Lemma every_essay_is_counted_once_witness :
  exists b,
    score_distribution [VNumber (half 11); VNull; VNumber (Fin 12); VNumber NaN]
    = Normal b
    /\ counted b = 4%nat.
Proof.
  apply (@every_essay_is_counted_once
           [VNumber (half 11); VNull; VNumber (Fin 12); VNumber NaN]).
  vm_compute. reflexivity.
Defined.

Lemma Qle_bool_false (a b : Q) : Qle_bool a b = false -> b < a.
Proof.
  intros H. apply Qnot_le_lt. intros C. apply Qle_bool_iff in C. congruence.
Qed.

Tactic Notation "split_le" constr(a) constr(b) :=
  let E := fresh "E" in
  destruct (Qle_bool a b) eqn:E;
  [apply Qle_bool_iff in E | apply Qle_bool_false in E].

(** X12.  The chart and the gallery sort a total into the same one of the
    four colours, with two exceptions.  A total strictly between 5 and 6,
    8 and 9, or 11 and 12 is put one band higher by the chart, which tests
    from below, than by the gallery, which tests from above.  A total that
    converts to NaN fails every test: the chart counts it in the top band
    and the gallery paints it in the bottom colour. *)
Theorem chart_and_gallery_differ_between_bands (v : value) (n : num) :
  Number (or_else v (VNumber (Fin 0))) = Normal n ->
  exists b t,
    band_of v = Normal b /\ tier_of v = Normal t
    /\ (n = NaN -> b = 3%nat /\ t = 0%nat)
    /\ (n <> NaN -> between_bands n = true -> b = S t)
    /\ (n <> NaN -> between_bands n = false -> b = t).
Proof.
  intros H. unfold band_of, tier_of. cbv zeta. rewrite H. cbn [bind].
  do 2 eexists. split; [reflexivity |]. split; [reflexivity |].
  unfold between_bands, ge.
  destruct n as [| | | q]; cbn [le lt].
  - split; [intros _; split; reflexivity |]. split; intros C; now destruct C.
  - split; [discriminate |]. split; intros _; [discriminate | reflexivity].
  - split; [discriminate |]. split; intros _; [discriminate | reflexivity].
  - split; [discriminate |].
    split_le q 5; split_le q 8; split_le q 11; split_le 12 q; split_le 9 q; split_le 6 q;
      cbn [negb andb orb]; split; intros; try reflexivity; try discriminate;
      exfalso; lra.
Qed.

Lemma chart_and_gallery_differ_between_bands_witness :
  exists b t,
    band_of (VNumber (half 17)) = Normal b /\ tier_of (VNumber (half 17)) = Normal t
    /\ (half 17 = NaN -> b = 3%nat /\ t = 0%nat)
    /\ (half 17 <> NaN -> between_bands (half 17) = true -> b = S t)
    /\ (half 17 <> NaN -> between_bands (half 17) = false -> b = t).
Proof.
  apply (@chart_and_gallery_differ_between_bands (VNumber (half 17)) (half 17)).
  vm_compute. reflexivity.
Defined.

Lemma band_of_half (k : Z) :
  band_of (VNumber (half k)) = Normal (band_of_halves k).
Proof.
  unfold band_of, or_else, band_of_halves.
  assert (N : Number (if truthy (VNumber (half k)) then VNumber (half k) else VNumber (Fin 0))
              = Normal (half k) \/ k = 0%Z).
  { destruct (truthy (VNumber (half k))) eqn:T; [left; reflexivity |].
    right. unfold half in T. cbn [truthy] in T. apply negb_false_iff in T.
    apply Qeq_bool_iff in T. unfold Qeq in T. simpl in T. lia. }
  destruct N as [-> | ->].
  - cbn [bind half le].
    split_le (k # 2) 5; split_le (k # 2) 8; split_le (k # 2) 11;
      unfold Qle, Qlt in *; simpl in *;
      destruct (Z.leb_spec k 10); destruct (Z.leb_spec k 16); destruct (Z.leb_spec k 22);
      try reflexivity; exfalso; lia.
  - vm_compute. reflexivity.
Qed.

(** X13.  Every total the normaliser returns lands in a band of the
    chart: NaN and totals up to 5 in the first, 5.5 to 8 in the second,
    8.5 to 11 in the third and 11.5 to 15 in the last, so that 5.5, 8.5
    and 11.5 are counted under the labels 6-8, 9-11 and 12-15. *)
Theorem normalised_total_has_a_band (d : Step1Data) (g : Graded) :
  normalize d = Normal g ->
  (totalScore g = NaN /\ band_of (VNumber (totalScore g)) = Normal 0%nat)
  \/ exists k, totalScore g = half k /\ (0 <= k <= 30)%Z
               /\ band_of (VNumber (totalScore g)) = Normal (band_of_halves k).
Proof.
  intros H. destruct (@NormalizerMoreFacts.total_never_exceeds_15_aux d g H) as [E | (k & E & Hk)].
  - left. split; [exact E |]. rewrite E. reflexivity.
  - right. exists k. split; [exact E |]. split; [exact Hk |]. rewrite E. apply band_of_half.
Qed.
(** C4.  The accumulator of the code is not a signed 32-bit value: the
    loop never truncates it.  On the first ten bytes of a PNG stream it
    ends on -2249312467, outside the signed 32-bit range, and the token is
    "-8611c8d3", where the 32-bit accumulator of the wrapped hash ends on
    2045654829 and renders as "79ee372d". *)
Theorem computeHashBuffer_not_wrapped :
  accumulator png_start = -2249312467 /\
  ~ int32 (accumulator png_start) /\
  wrapped_accumulator png_start = 2045654829 /\
  computeHashBuffer png_start = "-8611c8d3" /\
  computeHashBuffer_wrapped png_start = "79ee372d" /\
  computeHashBuffer png_start <> computeHashBuffer_wrapped png_start.
Proof.
  repeat split; try (vm_compute; reflexivity).
  - unfold int32. vm_compute. intros [H _]. now apply H.
  - vm_compute. discriminate.
Qed.

(** C8.  On the bytes 65, 66, 67 the accumulator takes the values 0, 65,
    2081, 64578 and the token is "fc42"; on the empty buffer the token is
    "0". *)
Theorem computeHashBuffer_vectors :
  accumulator_trace 0 [x41; x42; x43] = [0; 65; 2081; 64578] /\
  accumulator [x41; x42; x43] = 64578 /\
  computeHashBuffer [x41; x42; x43] = "fc42" /\
  computeHashBuffer [] = "0".
Proof.
  repeat split; vm_compute; reflexivity.
Qed.

(** ** Strings *)

Lemma append_empty_r (s : string) : s ++ "" = s.
Proof.
  induction s as [| c s IH]; simpl; [reflexivity | now rewrite IH].
Qed.

Lemma append_associative (s1 s2 s3 : string) :
  (s1 ++ s2) ++ s3 = s1 ++ (s2 ++ s3).
Proof.
  induction s1 as [| c s1 IH]; simpl; [reflexivity | now rewrite IH].
Qed.

Lemma length_append (s1 s2 : string) :
  String.length (s1 ++ s2) = (String.length s1 + String.length s2)%nat.
Proof.
  induction s1 as [| c s1 IH]; simpl; [reflexivity | now rewrite IH].
Qed.

Lemma lower_hex_append (s1 s2 : string) :
  lower_hex s1 -> lower_hex s2 -> lower_hex (s1 ++ s2).
Proof.
  unfold lower_hex. intros H1 H2.
  induction s1 as [| c s1 IH]; simpl in *; [exact H2 |].
  apply andb_true_iff in H1 as [Hc H1].
  rewrite Hc. simpl. now apply IH.
Qed.
(** The loop of [IncrBy] adds [val], saturating, to the cell of the key in
    each row, and carries the minimum the loop of [Query] finds afterwards. *)
Lemma incr_rows_spec w rows data val :
  0 < w -> 0 <= val < 2 ^ uintBits ->
  Forall (fun row : list Z =>
            Z.of_nat (length row) = w /\
            Forall (fun c => 0 <= c < 2 ^ uintBits) row) rows ->
  forall i m0,
  exists rows' m,
    incr_rows uintBits MurmurHash64A w rows i data val m0 = Ok (rows', m) /\
    length rows' = length rows /\
    (forall (j : nat) row, rows !! j = Some row ->
       exists c, row !! cell w data (i + Z.of_nat j) = Some c /\
                 rows' !! j =
                 Some (<[cell w data (i + Z.of_nat j) := sat_add c val]> row)) /\
    query_rows uintBits MurmurHash64A w rows' i data m0 = Ok m.
Proof.
  intros Hw Hval. induction 1 as [|row rest [Hl Hr] _ IH]; intros i m0.
  - exists [], m0. simpl. split_and!; try reflexivity.
    intros j row Hj. discriminate.
  - pose proof (cell_lt w data i row Hw Hl) as Hlt.
    destruct (lookup_lt_is_Some_2 row (cell w data i) Hlt) as [c Hc].
    assert (Hcr : 0 <= c < 2 ^ uintBits).
    { rewrite Forall_lookup in Hr. exact (Hr _ _ Hc). }
    cbn [incr_rows query_rows].
    assert (Hum : umod (hash data (u64 i)) w = Ok (hash data (u64 i) mod w))
      by (apply umod_Ok; split; [lia | reflexivity]).
    rewrite Hum. simpl. unfold idx at 1. fold (cell w data i). rewrite Hc. simpl.
    rewrite (overflow_test c val Hcr Hval).
    destruct (IH (i + 1) (Z.min m0 (sat_add c val)))
      as (rest' & m & Hrun & Hlen & Hcells & Hq).
    rewrite Hrun. simpl.
    exists (<[cell w data i := sat_add c val]> row :: rest'), m.
    split_and!.
    + reflexivity.
    + simpl. rewrite Hlen. reflexivity.
    + intros [|j] row0 Hj; simpl in Hj.
      * injection Hj as <-. exists c. rewrite Z.add_0_r. auto.
      * destruct (Hcells j row0 Hj) as (c0 & Hc0 & Hrow0).
        exists c0. replace (i + Z.of_nat (S j)) with (i + 1 + Z.of_nat j) by lia.
        auto.
    + cbn [query_rows]. rewrite Hum. simpl. unfold idx at 1.
      fold (cell w data i).
      rewrite list_lookup_insert_eq by exact Hlt. simpl. exact Hq.
Qed.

#####

(Exercise brief):
Transcribe the listing above line for line, from the first line to the line containing "band_of v = Normal", inclusive, with no other lines.

(Solution below):
Lemma every_essay_is_counted_once_witness :
  exists b,
    score_distribution [VNumber (half 11); VNull; VNumber (Fin 12); VNumber NaN]
    = Normal b
    /\ counted b = 4%nat.
Proof.
  apply (@every_essay_is_counted_once
           [VNumber (half 11); VNull; VNumber (Fin 12); VNumber NaN]).
  vm_compute. reflexivity.
Defined.

Lemma Qle_bool_false (a b : Q) : Qle_bool a b = false -> b < a.
Proof.
  intros H. apply Qnot_le_lt. intros C. apply Qle_bool_iff in C. congruence.
Qed.

Tactic Notation "split_le" constr(a) constr(b) :=
  let E := fresh "E" in
  destruct (Qle_bool a b) eqn:E;
  [apply Qle_bool_iff in E | apply Qle_bool_false in E].

(** X12.  The chart and the gallery sort a total into the same one of the
    four colours, with two exceptions.  A total strictly between 5 and 6,
    8 and 9, or 11 and 12 is put one band higher by the chart, which tests
    from below, than by the gallery, which tests from above.  A total that
    converts to NaN fails every test: the chart counts it in the top band
    and the gallery paints it in the bottom colour. *)
Theorem chart_and_gallery_differ_between_bands (v : value) (n : num) :
  Number (or_else v (VNumber (Fin 0))) = Normal n ->
  exists b t,
    band_of v = Normal b /\ tier_of v = Normal t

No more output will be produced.